Error when using textcat.teach with small number of samples

I’ve been running into an bug in textcat.teach that I think is being caused by having only a small number of samples for annotation. I don’t get the warning when I use 100s of examples, but do when I have only a few dozen. I can reproduce it with a subset of the large file, so I don’t think it’s a jsonl problem.

The warning doesn’t come when I start Prodigy, but when I open the page in the browser. The page then says “No tasks available”. I’m using 0.2.1. Let me know if you want the two files to reproduce.

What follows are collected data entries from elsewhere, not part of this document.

(* ===== verification/Commit.v ===== *)
(** The part of [proxy/template/proxier.go] that works on the world outside the
    tables: making a proxier, committing the tables to the daemons' files, and
    the transitions between MASTER and BACKUP.

    The state is a [World]: the proxier, the operating system and the network
    device.  The lock is taken and released by explicit calls here, as in the
    code, so a panic in between leaves it held.  The concrete states that runs by
    computation use are at the end. *)

From stdpp Require Import gmap strings list.
From S2P Require Import Prelude GoTime Types PtrMap RateLimiter IPAddr OS Configurer Instances.
From S2P Require Import Template Proxier.
From S2P Require AtomicBool.
From S2P Require Import IPAddrProps ProxierSpec ProxierProps.

Record World (net : Type) := mkWorld {
  w_proxier : Proxier;
  w_os : OS;
  w_net : net
}.
Arguments mkWorld {net} _ _ _.
Arguments w_proxier {net} _.
Arguments w_os {net} _.
Arguments w_net {net} _.

(** A call of [exec], [ioutil] or [netlink] beside a proxier that does not exist yet. *)
Definition Outside (net : Type) : Type := OS * net.

Section Commit.
Context {net : Type} `{!Netlink net, !TextTemplate}.
Local Abbreviation World := (World net).

Definition on_proxier {A} (m : M Proxier A) : M World A :=
  zoom w_proxier (λ p w, mkWorld p (w_os w) (w_net w)) m.
Definition on_os {A} (m : M OS A) : M World A :=
  zoom w_os (λ o w, mkWorld (w_proxier w) o (w_net w)) m.
Definition on_net {A} (m : M net A) : M World A :=
  zoom w_net (λ n w, mkWorld (w_proxier w) (w_os w) n) m.

(** [proxier.lock.Unlock()]. *)
Definition Unlock : M Proxier unit := modify (set_lock false).

(** [enableKeepalivedRateLimiter] and [enableHaproxyRateLimiter]; the background
    loops they start are [keepalived_worker] and [haproxy_worker]. *)
Definition enableKeepalivedRateLimiter (interval : Duration) : RateLimitedFunction unit :=
  NewRateLimitedFunction "proxier_keepalived" interval.
Definition enableHaproxyRateLimiter (interval : Duration) : RateLimitedFunction unit :=
  NewRateLimitedFunction "proxier_haproxy" interval.

Definition NewProxier (cfg : ProxierConfig) : M (Outside net) (error + Proxier) :=
  ip ← zoom snd (λ n s, (s.1, n)) (IPAddr.New (Device cfg));
  match ip with
  | inl err => mret (inl err)
  | inr ip =>
      keepalived ← zoom fst (λ o s, (o, s.2)) (Keepalived.NewInstance (KeepalivedConfig cfg));
      match keepalived with
      | inl err => mret (inl err)
      | inr keepalived =>
          haproxy ← zoom fst (λ o s, (o, s.2)) (Haproxy.NewInstance (HaproxyConfig cfg));
          match haproxy with
          | inl err => mret (inl err)
          | inr haproxy =>
              mret (inr (mkProxier cfg AtomicBool.New false false ∅ ptr_empty ip haproxy keepalived
                (enableKeepalivedRateLimiter (Keepalived.ReloadInterval (KeepalivedConfig cfg)))
                (enableHaproxyRateLimiter (Haproxy.ReloadInterval (HaproxyConfig cfg)))))
          end
      end
  end.

Definition commitAndReloadKeepalived : M World (option error) :=
  path ← gets (λ w, Keepalived.TemplatePath (KeepalivedConfig (config (w_proxier w))));
  r ← on_os (ReadFile path);
  match r with
  | inl err => mret (Some err)
  | inr templateContent =>
      on_proxier Lock ;;
      vips ← gets (λ w, vipTable (w_proxier w));
      r ← RenderTemplate "keepalived_tpl" templateContent (VipTable vips);
      match r : error + string with
      | inl err =>
          on_proxier Unlock ;;
          mret (Some err)
      | inr cfgBytes =>
          on_proxier Unlock ;;
          instance ← gets (λ w, keepalivedInstance (w_proxier w));
          err ← on_os (Keepalived.Reload instance cfgBytes);
          match err : option error with
          | Some err => mret (Some err)
          | None => mret None
          end
      end
  end.

Definition commitAndReloadHaproxy : M World (option error) :=
  path ← gets (λ w, Haproxy.TemplatePath (HaproxyConfig (config (w_proxier w))));
  r ← on_os (ReadFile path);
  match r with
  | inl err => mret (Some err)
  | inr templateContent =>
      runner ← gets (λ w, ip (w_proxier w));
      ips ← on_net (GetAddrs runner);
      match ips with
      | inl err => mret (Some err)
      | inr ips =>
          on_proxier Lock ;;
          routes ← gets (λ w, view (routeTable (w_proxier w)));
          let templateData := mkTemplateData ips routes in
          r ← RenderTemplateWithFuncs "haproxy_tpl" templateContent (Routes templateData);
          match r : error + string with
          | inl err =>
              on_proxier Unlock ;;
              mret (Some err)
          | inr cfgBytes =>
              on_proxier Unlock ;;
              instance ← gets (λ w, haproxyInstance (w_proxier w));
              err ← on_os (Haproxy.Reload instance cfgBytes);
              match err : option error with
              | Some err => mret (Some err)
              | None => mret None
              end
          end
      end
  end.

(** [SetMaster]; the errors of the two commits are dropped, and the sleep between
    them changes no state of this process. *)
Definition SetMaster (master_ : bool) : M World unit :=
  if master_ then
    commitAndReloadKeepalived ;;
    commitAndReloadHaproxy ;;
    on_proxier (zoom master set_master AtomicBool.Set_)
  else on_proxier (zoom master set_master AtomicBool.UnSet).

(** One iteration of a background loop: a rate limiter of the proxier with the
    handler that [NewProxier] gave it. *)
Definition worker (rlf : Proxier → RateLimitedFunction unit)
    (set_rlf : RateLimitedFunction unit → Proxier → Proxier)
    (handlerFunc : M World (option error)) (t1 t2 t3 : Time) : M World unit :=
  zoom (λ w, (rlf (w_proxier w), w))
    (λ s _, mkWorld (set_rlf s.1 (w_proxier s.2)) (w_os s.2) (w_net s.2))
    (Iterate handlerFunc t1 t2 t3).

Definition keepalived_worker : Time → Time → Time → M World unit :=
  worker rateLimitedCommitFuncForKeepalived set_rlKeepalived commitAndReloadKeepalived.
Definition haproxy_worker : Time → Time → Time → M World unit :=
  worker rateLimitedCommitFuncForHaproxy set_rlHaproxy commitAndReloadHaproxy.
End Commit.

(** * Concrete instances, for runs by computation

    A template engine that writes the template's text followed by the keys of the data, a
    network with one device, and a small world. *)

(** The text ["{{"] does not parse. *)
Definition keys_of {V} (m : gmap string V) : string :=
  foldr (λ kv s, kv.1 +:+ ";" +:+ s) "" (map_to_list m).

Definition toy_template : TextTemplate := {|
  Tpl := string;
  Parse _ _ content := if decide (content = "{{") then inl (Errorf "unclosed action") else inr content;
  Execute tpl data :=
    (tpl +:+ match data with VipTable vips => keys_of vips | Routes d => keys_of (RouteTable d) end,
     None)
|}.

(** The files of [cfg0], and a world with the device [lo_net]. *)
Definition files0 (tpl : string) : gmap string string :=
  {[ "/k.tpl" := "k:"; "/h.tpl" := tpl; "/k.conf" := "old"; "/h.cfg" := "old" ]}.

Definition world0 (tpl : string) (isMaster : bool) : World (list IPNet) :=
  mkWorld (proxier0 isMaster false) (mkOS (files0 tpl) [] []) [lo_net].

#[local] Existing Instance toy_template.
#[local] Existing Instance order_up.
#[local] Existing Instances one_device one_device_laws.

(** After the service [web] has been added. *)
Definition world1 (tpl : string) (isMaster : bool) : World (list IPNet) :=
  Eval vm_compute in final (on_proxier (handle_event added) (world0 tpl isMaster)).
Definition vip_line (ip : string) : string := ip +:+ " dev eth0 
        ".

Definition keepalived_tail : string := "}
}
".

(** What a template has before its first action. *)
Definition text_before (tpl : string) : string :=
  String.substring 0 (default 0 (String.index 0 "{{" tpl)) tpl.

Definition keepalived_cfg (head : string) (vips : gmap string bool) : string :=
  head +:+ strcat (vip_line <$> sorted_keys vips) +:+ keepalived_tail.

Section Rendered.
Variable print_other : value → string.

Lemma for_items_all body env l (f : value * value → string) :
  (∀ x, x ∈ l → ∃ env', body x = (f x, Some env')) →
  for_items body env l = (strcat (f <$> l), Some env).
Proof.
  induction l as [|x l IH]; intros H; [done|]. simpl.
  destruct (H x) as [env' Hx]; [left|]. rewrite Hx. unfold and_then. simpl.
  rewrite IH; [done|]. intros y Hy. apply H. by right.
Qed.

(** A [range] without [else] whose iterations all succeed. *)
Lemma exec_range funcs p l env dot v xs (f : value * value → string) :
  eval_pipeline funcs env dot p = Some v → items v = Some xs →
  (∀ x, x ∈ xs → ∃ env',
     exec_nodes print_other funcs l (iteration env p x.1 x.2) x.2 = (f x, Some env')) →
  exec_node print_other funcs (N_range p l []) env dot = (strcat (f <$> xs), Some env).
Proof.
  intros Hp Hi Hx. simpl. rewrite Hp, Hi. destruct xs as [|x xs]; [done|].
  by rewrite (for_items_all _ _ _ f) by done.
Qed.

Definition haproxy_tree : list node :=
  Eval vm_compute in default [] (parse_template haproxy_funcs haproxy_cfg_template).

(** The loop over the units, and the loop over the endpoints in it. *)
Definition units_node : node := Eval vm_compute in default (N_text "") (last haproxy_tree).
Definition servers_node : node := Eval vm_compute in
  match units_node with
  | N_range _ [N_if _ l _; _] _ => default (N_text "") (last l)
  | _ => N_text ""
  end.

(** The loop over the virtual addresses. *)
Definition vips_node : node := Eval vm_compute in
  match parse_template ∅ keepalived_master_template with Some [_; n; _] => n | _ => N_text "" end.
(** End to end: however the reflector announced and relisted services, and
    whatever else happened, once the controller has handled the events that are
    queued, every non-UDP port of every service of the API with a cluster IP has
    a unit in the route table, with the service's current address, port and
    protocol. *)
Theorem services_reach_tables {net} `{!Netlink net, !TextTemplate, !MapOrder} (w : World net)
    (c : ProxyController net) src mir :
  proxier_wf (w_proxier w) → rtc pipeline (Controller.New w, ∅, ∅) (c, src, mir) →
  EventQueue.queue (serviceEventQueue (drained c)) = [] ∧
  ∀ k s, src !! k = Some s → served (drained c) s.
Proof.
  intros Hw Hr. assert (linked (c, src, mir)) as Hl.
  { eapply (rtc_invariant pipeline linked); [|exact Hr|by apply linked_init].
    intros a b Ha Hab. by eapply linked_step. }
  destruct (drained_linked c src mir Hl) as [Hq [mir' Hl']]. split; [done|].
  intros k s Hs. apply (lk_served _ Hl' k).
  by apply (proj1 (sim_drained service_key _ _ _ _ k (lk_sim _ Hl') Hq)).
Qed.

(** ** Concrete runs *)
#[local] Existing Instances toy_template order_up one_device.

Definition controller0 : ProxyController (list IPNet) := Controller.New (world0 "h:" true).

(** A service with port [a] is announced and handled; then it is changed to have port
    [b] instead and deleted before the change has been handled. *)
Definition renamed_and_deleted : ProxyController (list IPNet) :=
  let c := final (on_services (Add service_key (web "10.0.0.1" ["a"])) controller0) in
  let c := final (service_loop c) in
  let c := final (on_services (Update service_key (web "10.0.0.1" ["b"])) c) in
  let c := final (on_services (Delete service_key (web "10.0.0.1" ["b"])) c) in
  final (service_loop c).

(** A unit of a deleted service may stay for ever: when a change of the ports and
    the deletion are compressed into one event, the proxier deletes the units of the
    new ports only.  At the end of the run no event is queued and no service exists,
    and the unit of the old port is still in the table. *)
Theorem compressed_delete_leaves_unit :
  EventQueue.queue (serviceEventQueue renamed_and_deleted) = [] ∧
  ThreadSafeStore.items (store (serviceEventQueue renamed_and_deleted)) = ∅ ∧
  ServiceInfo <$> view (routeTable (tables renamed_and_deleted)) !! "default:web:a" =
    Some (mkService "10.0.0.1" 80 "TCP").
Proof. vm_compute. split_and!; reflexivity. Qed.

(** ** Witnesses *)
Definition controller1 : ProxyController (list IPNet) :=
  final (on_services (Add service_key (web "10.0.0.1" ["a"])) controller0).

Lemma web_plain ports : Forall plain ports → plain_service (web "10.0.0.1" ports).
Proof.
  intros Hp t. split; [split; reflexivity|]. simpl. intros sp (p & -> & Hin)%list_elem_of_fmap.
  by apply (proj1 (Forall_forall _ _) Hp).
Qed.

Lemma controller_iteration_witness :
  ∃ p', handle_event (ServiceEvent Added (web "10.0.0.1" ["a"]))
          (set_skipCommit true (tables controller1)) = Ret None p' ∧
    Controller.HandleService controller1 =
      Ret tt (after_event controller1 (set_events ∅ (set_queue [] (serviceEventQueue controller1)))
                (endpointsEventQueue controller1) true false p').
Proof.
  refine (proj1 (proj2 (proj2 (controller_iteration controller1 _ _))) Added (web "10.0.0.1" ["a"])
    (set_events ∅ (set_queue [] (serviceEventQueue controller1))) _).
  - reflexivity.
  - apply proxier0_wf.
  - vm_compute. reflexivity.
Defined.
(** A field of a structure that a field holds. *)
Definition sub_ref {A B} (p : Ref ProxyServerConfig A) (get : A → B) (put : B → A → A) :
    Ref ProxyServerConfig B :=
  mkRef (λ m, get (load p m)) (λ b m, store p (put b (load p m)) m).
Definition Keepalived_ConfigPath_ref : Ref ProxyServerConfig string := sub_ref
    KeepalivedConfig_ref Keepalived.ConfigPath (λ x c, Keepalived.mkKeepalivedConfig x
    (Keepalived.TemplatePath c) (Keepalived.ReloadScriptPath c) (Keepalived.ReloadInterval c)).
Definition Keepalived_TemplatePath_ref : Ref ProxyServerConfig string := sub_ref
    KeepalivedConfig_ref Keepalived.TemplatePath (λ x c, Keepalived.mkKeepalivedConfig
    (Keepalived.ConfigPath c) x (Keepalived.ReloadScriptPath c) (Keepalived.ReloadInterval c)).
Definition Keepalived_ReloadScriptPath_ref : Ref ProxyServerConfig string := sub_ref
    KeepalivedConfig_ref Keepalived.ReloadScriptPath (λ x c, Keepalived.mkKeepalivedConfig
    (Keepalived.ConfigPath c) (Keepalived.TemplatePath c) x (Keepalived.ReloadInterval c)).
Definition Keepalived_ReloadInterval_ref : Ref ProxyServerConfig Duration := sub_ref
    KeepalivedConfig_ref Keepalived.ReloadInterval (λ x c, Keepalived.mkKeepalivedConfig
    (Keepalived.ConfigPath c) (Keepalived.TemplatePath c) (Keepalived.ReloadScriptPath c) x).
Definition Haproxy_ConfigPath_ref : Ref ProxyServerConfig string := sub_ref HaproxyConfig_ref
    Haproxy.ConfigPath (λ x c, Haproxy.mkHaproxyConfig x (Haproxy.TemplatePath c)
    (Haproxy.ReloadScriptPath c) (Haproxy.ReloadInterval c)).
Definition Haproxy_TemplatePath_ref : Ref ProxyServerConfig string := sub_ref HaproxyConfig_ref
    Haproxy.TemplatePath (λ x c, Haproxy.mkHaproxyConfig (Haproxy.ConfigPath c) x
    (Haproxy.ReloadScriptPath c) (Haproxy.ReloadInterval c)).
Definition Haproxy_ReloadScriptPath_ref : Ref ProxyServerConfig string := sub_ref
    HaproxyConfig_ref Haproxy.ReloadScriptPath (λ x c, Haproxy.mkHaproxyConfig
    (Haproxy.ConfigPath c) (Haproxy.TemplatePath c) x (Haproxy.ReloadInterval c)).
Definition Haproxy_ReloadInterval_ref : Ref ProxyServerConfig Duration := sub_ref
    HaproxyConfig_ref Haproxy.ReloadInterval (λ x c, Haproxy.mkHaproxyConfig
    (Haproxy.ConfigPath c) (Haproxy.TemplatePath c) (Haproxy.ReloadScriptPath c) x).

Section Options.
Context `{gf : GoFormats, mo : MapOrder}.
Local Abbreviation C := ProxyServerConfig.

(** [fs.XVar(&s.F, name, s.F, usage)]. *)
Definition flag_var {A} (var : Ref C A → string → A → string → M (State C) unit)
    (p : Ref C A) (name usage : string) : M (State C) unit :=
  value ← on_mem (load_ref p);
  var p name value usage.
(** [NewProxyServerDefault]; [controller.New] gets the proxier in the world as it is
    by then. *)
Definition NewProxyServerDefault (config : ProxyServerConfig) : M (Outside net) (error + ProxyServer) :=
  kubeconfig ← on_disk (kubeconfig_of config);
  match kubeconfig : ClientCmd.config_error + RESTConfig.Config with
  | inl err => mret (inl (Errorf (ClientCmd.Error_text err)))
  | inr kubeconfig =>
      client ← on_disk (kubeclient_New kubeconfig);
      match client : string + RESTConfig.Client with
      | inl err => fatal
      | inr client =>
          let proxierConfig := mkProxierConfig (Options.Device config) (Options.KeepalivedConfig config)
            (Options.HaproxyConfig config) in
          proxier ← NewProxier proxierConfig;
          match proxier : error + Proxier.Proxier with
          | inl err => mret (inl err)
          | inr proxier =>
              outside ← get;
              let controller := Controller.New (mkWorld proxier outside.1 outside.2) in
              mret (NewProxyServer client controller config)
          end
      end
  end.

/Users/ahalterman/anaconda3/lib/python3.6/site-packages/prodigy/app.py:58: RuntimeWarning: Mean of empty slice.
  tasks = controller.get_questions()
/Users/ahalterman/anaconda3/lib/python3.6/site-packages/numpy/core/_methods.py:80: RuntimeWarning: invalid value encountered in double_scalars
  ret = ret.dtype.type(ret / rcount)
/Users/ahalterman/anaconda3/lib/python3.6/site-packages/prodigy/app.py:58: RuntimeWarning: Degrees of freedom <= 0 for slice
  tasks = controller.get_questions()
/Users/ahalterman/anaconda3/lib/python3.6/site-packages/numpy/core/_methods.py:105: RuntimeWarning: invalid value encountered in true_divide
  arrmean, rcount, out=arrmean, casting='unsafe', subok=False)
/Users/ahalterman/anaconda3/lib/python3.6/site-packages/numpy/core/_methods.py:127: RuntimeWarning: invalid value encountered in double_scalars
  ret = ret.dtype.type(ret / rcount)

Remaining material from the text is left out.